Good points. So we've talked a little bit about continence and margins. Maybe a few more about learning curve. Again, Jim you've done it, I know you did it at the initial [inaudible 00:53:53] meeting, so that's four years ago. And there were questions in the chat box about how to get residents involved as well. What are you all's thoughts on training yourself as well as resident fellows?

Dr. James Peabody:

I think as the senior surgeon, you have to be comfortable enough to do the whole case yourself, and then with training you have to be comfortable enough to anticipate the problem that the resident may be about to get into and intervene before that happens, and then be able to take over and fix whatever problem might be caused, and it takes a while to do that, I think.

Dr. James Peabody:

Our residents are trying to learn the anterior approach and trying to the learn the posterior approach, that adds and extra layer of complexity, I think, and the truth of the matter is that our residents do more anterior approaches than they do posterior approaches.
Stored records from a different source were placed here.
(** What was read fits the machine. *)
Lemma into_int_ok old j z : int64_ok old = true → into old j = Some z → int64_ok z = true.
Proof. unfold into, into_int. intros ?. destruct j; try done; [by intros [= <-]|]. by case_match; intros [= <-]. Qed.
Lemma PortSpec_read old j p : PortSpec_ok old → into old j = Some p → PortSpec_ok p.
Proof.
  apply decode_struct_keeps. unfold PortSpec_fields, PortSpec_ok.
  repeat apply Forall_cons_2; try apply Forall_nil_2; intros q v q' [??] Hq; simpl in Hq; apply bind_Some in Hq as (x & Hx & [= <-]);
    simpl; eauto using into_int_ok.
Qed.
Lemma ports_read old j (l : list PortSpec) : into old j = Some l → Forall PortSpec_ok l.
Proof.
  unfold into at 1, into_list. destruct j; try done; [by intros [= <-]|].
  rewrite mapM_Some. intros Hl. induction Hl as [|x p js l Hx Hl IH]; constructor; [|done].
  by eapply PortSpec_read, Hx.
Qed.
Lemma into_ports old (l : list PortSpec) :
  Forall PortSpec_ok l → into old (to_json l) = Some l.
Proof.
  intros Hl. apply into_list_to_json. intros x Hx. apply into_PortSpec_to_json.
  by eapply Forall_forall in Hl.
Qed.
Lemma into_strings old (l : list string) : into old (to_json l) = Some l.
Proof. apply into_list_to_json. by intros. Qed.
#[export] Hint Resolve into_PortSpec_to_json : wire.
There are some who are exceptionally good who move up to that level, some of the fellow. I think that, John, you had alluded to that in one of your comments.

Dr. James Peabody:

It's a little bit higher skill set, I think. Although, we have had some resident who in the end felt like they liked the posterior approach better. I don't know of many of our residents who are doing it routinely in practice.

Dr. John Davis:

Got you. We had one fellow that had practiced in the military for a few years and then came back, so it was sort of an unusually experienced fellow, quasi-attending, and he got it. For the rest, they can certainly practice up their posterior SVs, and for most of them, if they expose it right, the initial pedicle dissection is r the same look, so they can move there, and then I think my next goal will be to get them sewing upside down. I think it'll take me a while how to train bladder neck because I'm still... To me, that's still an adventure every time I do it.

Dr. James Peabody:

Yeah. Yeah, I start a lot of them and then let them finish, but the start seems to be the key part to get that anterior bit well closed.

Dr. John Davis:

Well, Jihad, I'm looking at the clock, we're down to like a minute, so as our host, maybe you want to give some wrap up comments so we can finish on time.

Dr. Jihad Kaouk:

Yes. I would like to ask the surgeon presenters first if they have any final comments before we wrap it up.

Dr. Rabii Madi:

I think I would definitely encourage urologists who are doing robotic prostatectomy to give it a try. As I mentioned before, it's always reversible. So if you are struggling at any part of the case, you can always go back, and I strongly believe that the continence is better earlier, maybe even long-term. The salvage one is definitely far better in terms of continence. We are going to publish that data soon, so hopefully we'll have it accepted soon.

Dr. Jihad Kaouk:

Thank you so much. Dr. Koukourikis?

Dr. Perikilis Koukourikis:

I'd have to say that we are waiting for more data to have a stronger position for the retzius-sparing approach to be the... Every surgeon could adopt it.

Dr. Jihad Kaouk:

You know, within the last few seconds here, I really want to thank you all, especially the fantastic presentations and the moderation that was provided by Dr. Davis and Dr. Peabody. We learned a lot from all of you today. I want to give one big shout out to Michelle Paoli who really is behind the scene putting all the series together, and to my co-editor of the series, Dr. Dr. Chandru Sundaram. So thank you all for joining today. This was a very exciting session. Thank you for your contribution, and we look forward to having you on future sessions as this is a bi-monthly series by the endourology society. Thank you and have a wonderful weekend everyone.